Once you find the line containing "loaded engine with" in the data below, copy it and each following line exactly, up to and including the line containing "From S2P Require Import Registry", and nothing else.

◆ **Stored items**
• • •

(* ===== verification/Authorizer.v ===== *)
(** * Authorizer

    The final check of [processing/policy.py] that stands between a queued effect and the
    transport: [effect_guard], [PolicyCapabilityResolver] over the policy engine,
    [SnapshotEffectAuthorizer] with its turn revision and participation checks, and
    [ParticipationEffectAuthorizer] of [processing/participation_runtime.py]. It is an
    instance of the gateway's [EffectAuthorizer] interface.

    What the authorizer is given from outside is in [Authorizer]: the policy snapshot, the
    loaded engine with its cache, the known tools, the clock, the id of the decision, and
    the participation wiring. The request builder and a callable checker are arguments of
    the constructor, so they are fields. *)

From Stdlib Require Import ZArith Lia.
From S2P Require Import Prelude Tables Json Models Schema Outbox OutboxFacts OutboxSpec OutboxRefine Fixtures ThreadStore ThreadProps Gateway.
From S2P Require Import Registry Identity PolicyEngine.

Definition TRANSPORT_CAPABILITIES : list string := ["send_text"; "send_media"; "send_reaction"].
Definition TOOL_CAPABILITIES : list (string * string) :=
  [("send_voice", "send_voice"); ("delete_message", "delete_message"); ("forward_message", "forward_message");
   ("message", "message")].
Definition EXTERNAL_CAPABILITIES : list (string * string) := [].
Definition PARTICIPATION_IMAGE_ACTIONS : list string := ["meme"; "sticker"].

(** [effect_guard] *)
Definition effect_guard (policy_healthy permitted revision_matches unexpired : bool) : string :=
  if negb policy_healthy then "policy_unhealthy"
  else if negb revision_matches then "superseded"
  else if negb unexpired then "expired"
  else if negb permitted then "permission_denied"
  else "allow".

(** [PolicySnapshot] *)
Record PolicySnapshot := MkSnapshot {
  ps_version : string;
  ps_policy_hash : string;
  ps_healthy : bool;
}.

(** [_is_group_chat] *)
Definition is_group_chat (chat_id : string) : bool := py_endswith "@g.us" chat_id.

(** [PolicyCapabilityResolver._actor] *)
Definition resolver_actor (principal : string) (target : EffectTarget) : ActorContext :=
  {| ac_channel := tgt_channel target; ac_chat_id := tgt_chat_id target; ac_sender_primary := principal;
     ac_sender_aliases := []; ac_is_group := is_group_chat (tgt_chat_id target); ac_mentioned_bot := true;
     ac_reply_to_bot := true; ac_content := ""; ac_is_voice := false |}.

(** The tool a capability needs, if the capability is known. *)
Definition capability_tool (capability : string) : option string :=
  match snd <$> by_id fst capability TOOL_CAPABILITIES with
  | Some tool => Some tool
  | None => snd <$> by_id fst capability EXTERNAL_CAPABILITIES
  end.

(** An admission as loaded: its attributes. *)
Abbreviation stored_admission := dict.

(** [ParticipationAuthorizationRequest] *)
Record ParticipationAuthorizationRequest := MkAuthRequest {
  pr_admission : option stored_admission;
  pr_lane : string;
  pr_is_paused : option string;
  pr_is_shadow : bool;
  pr_feature_enabled : bool;
  pr_opted_in : bool;
  pr_current_epoch : Z;
  pr_source_authorized : bool;
  pr_effect_id : string;
  pr_reservation_state : option string;
  pr_payload_hash : string;
  pr_expected_payload_hash : string;
  pr_source_principals_authorized : bool;
}.

(** [str(getattr(admission, name, "") or "")] *)
Definition admission_str (name : string) (a : stored_admission) : string := str_or_empty (dict_get name a).

(** [admission.activation_epoch], an integer *)
Definition admission_epoch (a : stored_admission) : option Z :=
  match dict_get "activation_epoch" a with Some (JInt z) => Some z | _ => None end.

(** [ParticipationEffectAuthorizer.check] *)
Definition participation_check (r : ParticipationAuthorizationRequest) : bool * string :=
  let a := default [] (pr_admission r) in
  let hash_missing := negb (str_true (pr_payload_hash r)) || negb (str_true (pr_expected_payload_hash r)) in
  if pr_is_shadow r || (pr_lane r =?s "shadow") then (false, "shadow_lane")
  else if negb (pr_lane r =?s "production") ||
          negb (match dict_get "lane" a with Some (JStr l) => l =?s "production" | _ => false end)
  then (false, "admission_lane_mismatch")
  else if negb (pr_feature_enabled r) then (false, "feature_disabled")
  else if negb (pr_opted_in r) then (false, "chat_not_opted_in")
  else if negb (bool_decide (admission_epoch a = Some (pr_current_epoch r))) then (false, "epoch_changed")
  else if str_true (default "" (pr_is_paused r)) then (false, default "" (pr_is_paused r))
  else if negb (pr_source_authorized r) then (false, "source_not_authorized")
  else if negb (pr_source_principals_authorized r) then (false, "source_principal_not_authorized")
  else match pr_reservation_state r with
  | None => (false, "no_reservation")
  | Some st =>
      if negb (st =?s "submitted") then
        if negb (str_in st ["failed"; "cancelled"; "expired"]) then (false, "reservation_not_submitted")
        else (false, "reservation_" +:+ st)
      else if hash_missing then (false, "payload_hash_missing")
      else if negb (pr_payload_hash r =?s pr_expected_payload_hash r) then (false, "payload_hash_mismatch")
      else (true, "allow")
  end.

(** What a callable checker answers. *)
Inductive checker_answer :=
| AnswerTuple (allowed : bool) (detail : string)
| AnswerBool (allowed : bool)
| AnswerOther.

(** How participation is wired: [admission_loader], [participation_authorizer] and
    [participation_request_builder] of the constructor. *)
Inductive participation_wiring :=
| Unwired
| AuthorizerWithoutBuilder
| RequestBuilder (build : EffectEnvelope → stored_admission → result ParticipationAuthorizationRequest)
| CallableChecker (checker : EffectEnvelope → stored_admission → result checker_answer).

Record Authorizer := MkAuthorizer {
  az_snapshot : PolicySnapshot;
  az_engine : option PolicyEngine;
  az_cache : policy_cache;
  az_known_tools : gset string;
  az_turn_lookup : bool;
  az_now : Z;
  az_decision_id : string;
  az_participation : participation_wiring;
}.

(** [str(exc)] *)
Definition error_text (e : py_error) : string :=
  match e with
  | ValueError m | TypeError m | ProcessingError m | JournalConflictError m | EffectConflictError m
  | InvalidTransitionError m | TurnStateError m | IntegrityError m | IndexError m | EffectPayloadRejectedError m
  | EffectNotDeliveredError m | ParticipationPreDispatchDenied m | OtherError _ m => m
  | CancelledError => ""
  end.

(** The attributes of [ParticipationAdmission], and those without a default. *)
Definition ADMISSION_REQUIRED : list string :=
  ["opportunity_id"; "channel"; "chat_id"; "activation_epoch"; "lane"; "observed_revision"; "action"; "intent"].
Definition ADMISSION_FIELDS : list string :=
  ADMISSION_REQUIRED ++
  ["purpose"; "emoji"; "target_message_id"; "anchor_message_id"; "admission_id"; "source_event_ids";
   "source_principals"; "policy_version"; "policy_hash"; "arbitration_revision"; "contribution_type";
   "payload_hash"; "approval_revision"; "knowledge_evidence"; "knowledge_evidence_digest"].

(** [get_participation_admission]: the constructor takes exactly its own keywords *)
Definition get_participation_admission (admission_id : string) (s : db) : result (option stored_admission) :=
  match by_id adm_admission_id admission_id (participation_admissions s) with
  | None => Ok None
  | Some row =>
      let values := adm_payload_json row in
      if match dict_get "knowledge_evidence" values with
         | None | Some JNull | Some (JObj _) => false
         | _ => true
         end
      then Raise (ProcessingError "stored participation admission evidence is not an object")
      else if negb (forallb (λ e, str_in e.1 ADMISSION_FIELDS) values)
      then Raise (TypeError "got an unexpected keyword argument")
      else if negb (forallb (λ k, dict_has k values) ADMISSION_REQUIRED)
      then Raise (TypeError "missing required positional arguments")
      else Ok (Some values)
  end.

(** [turn_lookup] of [ThreadRegistry] *)
Definition turn_lookup (turn_id : string) (s : db) : result (option TurnRef) :=
  match get_turn turn_id s with
  | None => Ok None
  | Some turn =>
      match get_thread (tu_thread_id turn) s with
      | None => Ok None
      | Some th => let! r := turn_to_ref turn (th_channel th) (th_chat_id th) in Ok (Some r)
      end
  end.

Section Authorizer.
  Context `{Sha256}.
  (** [str.isalnum] of one character *)
  Context (is_alnum : string → bool).

(** [PolicyCapabilityResolver.resolve] *)
Definition resolve_capability (az : Authorizer) (principal : string) (target : EffectTarget) (capability : string)
    : result (bool * string) :=
  match az_engine az with
  | None => Ok (false, "policy_unavailable")
  | Some engine =>
      let! decision := (evaluate is_alnum engine (resolver_actor principal target) (az_known_tools az) (az_cache az)).1 in
      if negb (pd_accept_message decision) then Ok (false, "permission_denied")
      else if str_in capability TRANSPORT_CAPABILITIES then Ok (true, "allow")
      else match capability_tool capability with
      | None => Ok (false, "unmapped_capability:" +:+ capability)
      | Some tool =>
          if bool_decide (tool ∈ pd_allowed_tools decision) then Ok (true, "allow")
          else Ok (false, "capability_denied:" +:+ tool)
      end
  end.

• • •

◆ **Completed task**
    loaded engine with its cache, the known tools, the clock, the id of the decision, and
    the participation wiring. The request builder and a callable checker are arguments of
    the constructor, so they are fields. *)

From Stdlib Require Import ZArith Lia.
From S2P Require Import Prelude Tables Json Models Schema Outbox OutboxFacts OutboxSpec OutboxRefine Fixtures ThreadStore ThreadProps Gateway.
From S2P Require Import Registry Identity PolicyEngine.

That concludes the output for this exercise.